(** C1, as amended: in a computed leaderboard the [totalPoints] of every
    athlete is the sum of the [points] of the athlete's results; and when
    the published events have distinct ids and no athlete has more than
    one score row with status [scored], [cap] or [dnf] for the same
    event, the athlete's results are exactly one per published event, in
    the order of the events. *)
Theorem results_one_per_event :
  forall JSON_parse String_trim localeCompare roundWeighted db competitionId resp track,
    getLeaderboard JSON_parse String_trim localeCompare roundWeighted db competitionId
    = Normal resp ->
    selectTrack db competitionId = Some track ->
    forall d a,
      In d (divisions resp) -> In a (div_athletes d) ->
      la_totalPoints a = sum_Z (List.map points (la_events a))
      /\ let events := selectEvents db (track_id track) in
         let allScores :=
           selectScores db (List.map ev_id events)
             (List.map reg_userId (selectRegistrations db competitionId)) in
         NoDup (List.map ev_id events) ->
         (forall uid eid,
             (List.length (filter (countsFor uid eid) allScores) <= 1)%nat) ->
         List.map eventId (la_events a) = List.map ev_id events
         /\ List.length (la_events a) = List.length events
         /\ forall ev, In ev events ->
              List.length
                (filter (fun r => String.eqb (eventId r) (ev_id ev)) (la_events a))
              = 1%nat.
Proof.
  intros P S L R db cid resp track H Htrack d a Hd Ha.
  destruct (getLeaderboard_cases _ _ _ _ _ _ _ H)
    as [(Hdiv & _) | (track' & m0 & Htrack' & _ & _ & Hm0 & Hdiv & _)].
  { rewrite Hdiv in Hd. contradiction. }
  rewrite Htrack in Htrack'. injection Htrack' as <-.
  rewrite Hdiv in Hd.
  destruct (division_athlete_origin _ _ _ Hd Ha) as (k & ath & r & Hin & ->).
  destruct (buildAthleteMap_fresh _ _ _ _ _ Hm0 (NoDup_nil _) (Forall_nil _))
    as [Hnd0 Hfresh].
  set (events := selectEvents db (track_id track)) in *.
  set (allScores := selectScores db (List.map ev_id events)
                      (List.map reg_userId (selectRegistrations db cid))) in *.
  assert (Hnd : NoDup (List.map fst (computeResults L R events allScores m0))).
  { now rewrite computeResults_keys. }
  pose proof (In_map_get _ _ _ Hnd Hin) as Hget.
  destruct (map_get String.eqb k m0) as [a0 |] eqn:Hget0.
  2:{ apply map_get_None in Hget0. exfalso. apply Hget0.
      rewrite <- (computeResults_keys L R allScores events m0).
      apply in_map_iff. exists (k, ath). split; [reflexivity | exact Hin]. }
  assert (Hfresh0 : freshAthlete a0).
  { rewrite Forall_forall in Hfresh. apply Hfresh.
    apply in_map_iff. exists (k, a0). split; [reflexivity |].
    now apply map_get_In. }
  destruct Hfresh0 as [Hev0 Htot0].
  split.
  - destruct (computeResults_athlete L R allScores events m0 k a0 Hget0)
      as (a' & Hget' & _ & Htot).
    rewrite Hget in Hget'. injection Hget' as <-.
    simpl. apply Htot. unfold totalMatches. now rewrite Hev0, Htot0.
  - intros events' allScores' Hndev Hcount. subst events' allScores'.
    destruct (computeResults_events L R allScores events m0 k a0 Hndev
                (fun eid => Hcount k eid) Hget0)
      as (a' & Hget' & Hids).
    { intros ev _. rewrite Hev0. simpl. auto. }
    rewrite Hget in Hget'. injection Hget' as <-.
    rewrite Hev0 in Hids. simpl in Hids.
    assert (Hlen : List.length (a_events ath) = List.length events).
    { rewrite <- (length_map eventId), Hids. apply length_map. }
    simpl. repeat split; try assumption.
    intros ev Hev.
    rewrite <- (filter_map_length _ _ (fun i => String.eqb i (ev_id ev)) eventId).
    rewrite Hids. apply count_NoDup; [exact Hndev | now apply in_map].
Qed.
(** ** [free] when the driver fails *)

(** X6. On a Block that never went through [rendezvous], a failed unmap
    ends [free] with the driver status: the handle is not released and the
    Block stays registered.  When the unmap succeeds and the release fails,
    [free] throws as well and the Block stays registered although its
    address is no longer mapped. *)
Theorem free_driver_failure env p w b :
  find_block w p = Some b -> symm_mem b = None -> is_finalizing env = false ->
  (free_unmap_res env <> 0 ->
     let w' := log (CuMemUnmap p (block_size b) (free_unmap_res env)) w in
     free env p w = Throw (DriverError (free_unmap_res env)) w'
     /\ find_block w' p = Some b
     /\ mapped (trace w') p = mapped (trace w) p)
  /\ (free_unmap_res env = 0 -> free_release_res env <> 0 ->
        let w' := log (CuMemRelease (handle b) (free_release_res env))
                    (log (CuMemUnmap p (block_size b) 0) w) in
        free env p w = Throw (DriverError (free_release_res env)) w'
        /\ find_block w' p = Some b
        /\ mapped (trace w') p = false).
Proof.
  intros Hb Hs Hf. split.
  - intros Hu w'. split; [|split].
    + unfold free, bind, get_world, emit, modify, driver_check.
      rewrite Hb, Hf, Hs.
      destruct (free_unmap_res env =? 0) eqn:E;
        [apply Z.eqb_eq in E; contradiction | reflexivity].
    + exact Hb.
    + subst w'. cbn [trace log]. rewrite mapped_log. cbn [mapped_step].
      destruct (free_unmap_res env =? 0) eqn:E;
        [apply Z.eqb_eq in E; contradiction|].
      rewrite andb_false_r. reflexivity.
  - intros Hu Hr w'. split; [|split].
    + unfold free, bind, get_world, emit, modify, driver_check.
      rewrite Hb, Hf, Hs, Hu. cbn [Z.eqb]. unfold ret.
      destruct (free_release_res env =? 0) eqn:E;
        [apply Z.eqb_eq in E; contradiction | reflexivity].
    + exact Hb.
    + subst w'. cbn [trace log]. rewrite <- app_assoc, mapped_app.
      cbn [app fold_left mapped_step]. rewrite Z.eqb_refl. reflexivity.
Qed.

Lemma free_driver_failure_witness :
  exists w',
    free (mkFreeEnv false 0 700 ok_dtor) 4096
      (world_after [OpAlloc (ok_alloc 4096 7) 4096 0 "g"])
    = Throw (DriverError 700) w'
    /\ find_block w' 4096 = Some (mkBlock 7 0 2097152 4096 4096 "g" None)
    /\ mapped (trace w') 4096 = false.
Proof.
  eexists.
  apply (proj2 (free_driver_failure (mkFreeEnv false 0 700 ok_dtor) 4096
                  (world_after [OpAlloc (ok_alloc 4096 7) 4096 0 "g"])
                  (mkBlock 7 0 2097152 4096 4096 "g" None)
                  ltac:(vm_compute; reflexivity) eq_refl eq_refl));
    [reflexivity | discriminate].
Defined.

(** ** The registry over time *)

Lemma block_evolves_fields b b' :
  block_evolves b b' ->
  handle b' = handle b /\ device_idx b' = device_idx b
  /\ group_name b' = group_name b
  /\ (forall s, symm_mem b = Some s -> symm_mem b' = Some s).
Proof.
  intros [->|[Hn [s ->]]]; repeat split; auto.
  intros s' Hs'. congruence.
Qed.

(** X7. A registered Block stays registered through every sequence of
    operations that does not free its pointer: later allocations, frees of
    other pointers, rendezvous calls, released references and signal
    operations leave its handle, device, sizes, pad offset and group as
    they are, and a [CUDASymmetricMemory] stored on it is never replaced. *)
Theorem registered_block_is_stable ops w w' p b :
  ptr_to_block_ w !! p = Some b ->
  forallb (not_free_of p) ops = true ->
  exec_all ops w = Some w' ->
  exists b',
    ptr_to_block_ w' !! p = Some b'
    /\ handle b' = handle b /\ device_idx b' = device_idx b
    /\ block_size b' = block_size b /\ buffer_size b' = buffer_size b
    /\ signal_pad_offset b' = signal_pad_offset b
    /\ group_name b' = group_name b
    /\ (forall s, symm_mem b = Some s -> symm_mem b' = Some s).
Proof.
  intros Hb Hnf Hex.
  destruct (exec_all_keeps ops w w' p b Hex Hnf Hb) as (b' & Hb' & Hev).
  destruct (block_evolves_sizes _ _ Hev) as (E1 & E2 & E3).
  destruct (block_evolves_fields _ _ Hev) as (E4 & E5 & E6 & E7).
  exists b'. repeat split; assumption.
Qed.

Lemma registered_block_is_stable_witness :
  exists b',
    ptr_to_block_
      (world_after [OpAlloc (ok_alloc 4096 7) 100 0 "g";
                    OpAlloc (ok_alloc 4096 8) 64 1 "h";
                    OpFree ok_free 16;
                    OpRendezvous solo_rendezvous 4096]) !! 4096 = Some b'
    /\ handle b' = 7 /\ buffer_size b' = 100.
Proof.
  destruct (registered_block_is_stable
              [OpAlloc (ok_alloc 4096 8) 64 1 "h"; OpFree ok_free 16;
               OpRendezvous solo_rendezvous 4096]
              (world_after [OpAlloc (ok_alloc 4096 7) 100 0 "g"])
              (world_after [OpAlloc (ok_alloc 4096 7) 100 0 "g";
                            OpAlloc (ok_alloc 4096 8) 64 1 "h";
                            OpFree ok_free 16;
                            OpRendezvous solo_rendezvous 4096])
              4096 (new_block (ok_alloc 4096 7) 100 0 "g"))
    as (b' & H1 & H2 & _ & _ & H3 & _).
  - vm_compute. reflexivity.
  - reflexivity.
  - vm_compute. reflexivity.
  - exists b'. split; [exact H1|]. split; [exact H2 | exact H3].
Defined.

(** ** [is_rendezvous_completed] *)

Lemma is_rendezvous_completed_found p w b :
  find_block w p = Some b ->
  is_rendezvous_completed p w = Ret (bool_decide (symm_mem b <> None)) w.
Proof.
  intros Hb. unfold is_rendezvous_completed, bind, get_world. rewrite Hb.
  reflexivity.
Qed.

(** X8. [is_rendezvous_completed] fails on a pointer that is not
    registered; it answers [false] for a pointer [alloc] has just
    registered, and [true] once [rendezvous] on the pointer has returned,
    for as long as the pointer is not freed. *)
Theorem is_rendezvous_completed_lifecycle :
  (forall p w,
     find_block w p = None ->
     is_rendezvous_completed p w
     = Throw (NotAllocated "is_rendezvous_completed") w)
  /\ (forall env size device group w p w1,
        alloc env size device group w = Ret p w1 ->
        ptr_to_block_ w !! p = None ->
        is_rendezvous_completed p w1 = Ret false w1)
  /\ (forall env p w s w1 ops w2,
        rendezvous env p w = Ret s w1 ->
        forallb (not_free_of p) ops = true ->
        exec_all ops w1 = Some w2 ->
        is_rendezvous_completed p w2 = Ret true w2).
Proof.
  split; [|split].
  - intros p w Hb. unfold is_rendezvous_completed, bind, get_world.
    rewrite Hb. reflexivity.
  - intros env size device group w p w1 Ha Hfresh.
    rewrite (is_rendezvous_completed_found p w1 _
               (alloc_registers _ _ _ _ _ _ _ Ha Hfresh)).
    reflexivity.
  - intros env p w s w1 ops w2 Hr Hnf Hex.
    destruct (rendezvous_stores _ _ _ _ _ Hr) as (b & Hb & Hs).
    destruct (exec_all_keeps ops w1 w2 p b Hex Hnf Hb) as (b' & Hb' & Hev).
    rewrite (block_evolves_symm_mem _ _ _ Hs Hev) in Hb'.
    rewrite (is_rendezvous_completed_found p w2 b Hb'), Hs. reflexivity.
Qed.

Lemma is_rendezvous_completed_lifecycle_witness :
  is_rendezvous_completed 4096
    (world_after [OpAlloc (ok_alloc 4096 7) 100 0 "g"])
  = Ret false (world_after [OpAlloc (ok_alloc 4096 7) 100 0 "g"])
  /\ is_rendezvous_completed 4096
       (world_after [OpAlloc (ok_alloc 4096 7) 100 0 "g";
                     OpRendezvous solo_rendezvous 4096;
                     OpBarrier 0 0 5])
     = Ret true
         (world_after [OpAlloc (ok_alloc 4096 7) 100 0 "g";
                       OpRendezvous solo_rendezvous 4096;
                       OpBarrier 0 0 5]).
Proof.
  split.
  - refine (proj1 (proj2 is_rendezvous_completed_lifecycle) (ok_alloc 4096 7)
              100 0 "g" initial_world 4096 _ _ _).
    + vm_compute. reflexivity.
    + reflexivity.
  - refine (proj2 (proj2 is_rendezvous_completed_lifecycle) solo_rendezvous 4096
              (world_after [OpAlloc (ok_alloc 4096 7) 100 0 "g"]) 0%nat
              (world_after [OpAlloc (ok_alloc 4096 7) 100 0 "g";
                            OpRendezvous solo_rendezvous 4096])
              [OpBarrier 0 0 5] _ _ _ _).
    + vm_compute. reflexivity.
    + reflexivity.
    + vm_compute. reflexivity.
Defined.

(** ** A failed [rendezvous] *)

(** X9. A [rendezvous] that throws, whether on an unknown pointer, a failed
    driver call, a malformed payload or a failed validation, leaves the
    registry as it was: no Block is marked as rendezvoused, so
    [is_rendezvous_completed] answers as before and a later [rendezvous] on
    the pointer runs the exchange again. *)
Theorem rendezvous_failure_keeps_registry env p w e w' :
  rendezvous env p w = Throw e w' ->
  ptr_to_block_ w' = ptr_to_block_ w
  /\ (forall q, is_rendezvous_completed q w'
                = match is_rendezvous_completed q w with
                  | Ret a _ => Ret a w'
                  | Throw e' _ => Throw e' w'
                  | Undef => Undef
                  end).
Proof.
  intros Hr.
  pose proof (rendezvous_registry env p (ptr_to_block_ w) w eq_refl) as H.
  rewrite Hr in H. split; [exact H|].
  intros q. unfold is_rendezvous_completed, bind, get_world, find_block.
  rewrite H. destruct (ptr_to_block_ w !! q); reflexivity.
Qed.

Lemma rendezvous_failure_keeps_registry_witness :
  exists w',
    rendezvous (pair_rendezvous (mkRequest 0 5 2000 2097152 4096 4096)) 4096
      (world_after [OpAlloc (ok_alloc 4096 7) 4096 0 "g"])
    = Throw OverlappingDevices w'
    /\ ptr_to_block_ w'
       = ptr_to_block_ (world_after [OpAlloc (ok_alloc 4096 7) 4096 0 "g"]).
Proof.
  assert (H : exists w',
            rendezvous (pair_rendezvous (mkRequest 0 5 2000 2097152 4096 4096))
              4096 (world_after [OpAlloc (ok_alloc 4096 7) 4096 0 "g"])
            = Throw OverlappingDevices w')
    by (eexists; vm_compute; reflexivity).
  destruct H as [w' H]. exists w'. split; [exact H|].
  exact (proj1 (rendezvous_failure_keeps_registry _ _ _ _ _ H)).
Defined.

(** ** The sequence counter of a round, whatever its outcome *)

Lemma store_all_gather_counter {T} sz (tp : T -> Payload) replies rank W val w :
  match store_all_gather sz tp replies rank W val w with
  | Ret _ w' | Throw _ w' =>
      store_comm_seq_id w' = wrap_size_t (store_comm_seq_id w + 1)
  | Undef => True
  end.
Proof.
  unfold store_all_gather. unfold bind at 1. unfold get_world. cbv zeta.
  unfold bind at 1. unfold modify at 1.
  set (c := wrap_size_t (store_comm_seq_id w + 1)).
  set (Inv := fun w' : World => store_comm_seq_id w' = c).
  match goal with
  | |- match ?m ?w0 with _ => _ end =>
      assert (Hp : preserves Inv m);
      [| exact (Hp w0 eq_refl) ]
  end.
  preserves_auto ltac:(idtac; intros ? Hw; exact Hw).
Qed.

----

Task to complete
Set down, word for word, the line that contains "is_rendezvous_completed q w'" and all lines after it up to the end of the listing.

Output for this exercise
  /\ (forall q, is_rendezvous_completed q w'
                = match is_rendezvous_completed q w with
                  | Ret a _ => Ret a w'
                  | Throw e' _ => Throw e' w'
                  | Undef => Undef
                  end).
Proof.
  intros Hr.
  pose proof (rendezvous_registry env p (ptr_to_block_ w) w eq_refl) as H.
  rewrite Hr in H. split; [exact H|].
  intros q. unfold is_rendezvous_completed, bind, get_world, find_block.
  rewrite H. destruct (ptr_to_block_ w !! q); reflexivity.
Qed.

Lemma rendezvous_failure_keeps_registry_witness :
  exists w',
    rendezvous (pair_rendezvous (mkRequest 0 5 2000 2097152 4096 4096)) 4096
      (world_after [OpAlloc (ok_alloc 4096 7) 4096 0 "g"])
    = Throw OverlappingDevices w'
    /\ ptr_to_block_ w'
       = ptr_to_block_ (world_after [OpAlloc (ok_alloc 4096 7) 4096 0 "g"]).
Proof.
  assert (H : exists w',
            rendezvous (pair_rendezvous (mkRequest 0 5 2000 2097152 4096 4096))
              4096 (world_after [OpAlloc (ok_alloc 4096 7) 4096 0 "g"])
            = Throw OverlappingDevices w')
    by (eexists; vm_compute; reflexivity).
  destruct H as [w' H]. exists w'. split; [exact H|].
  exact (proj1 (rendezvous_failure_keeps_registry _ _ _ _ _ H)).
Defined.

(** ** The sequence counter of a round, whatever its outcome *)

Lemma store_all_gather_counter {T} sz (tp : T -> Payload) replies rank W val w :
  match store_all_gather sz tp replies rank W val w with
  | Ret _ w' | Throw _ w' =>
      store_comm_seq_id w' = wrap_size_t (store_comm_seq_id w + 1)
  | Undef => True
  end.
Proof.
  unfold store_all_gather. unfold bind at 1. unfold get_world. cbv zeta.
  unfold bind at 1. unfold modify at 1.
  set (c := wrap_size_t (store_comm_seq_id w + 1)).
  set (Inv := fun w' : World => store_comm_seq_id w' = c).
  match goal with
  | |- match ?m ?w0 with _ => _ end =>
      assert (Hp : preserves Inv m);
      [| exact (Hp w0 eq_refl) ]
  end.
  preserves_auto ltac:(idtac; intros ? Hw; exact Hw).
Qed.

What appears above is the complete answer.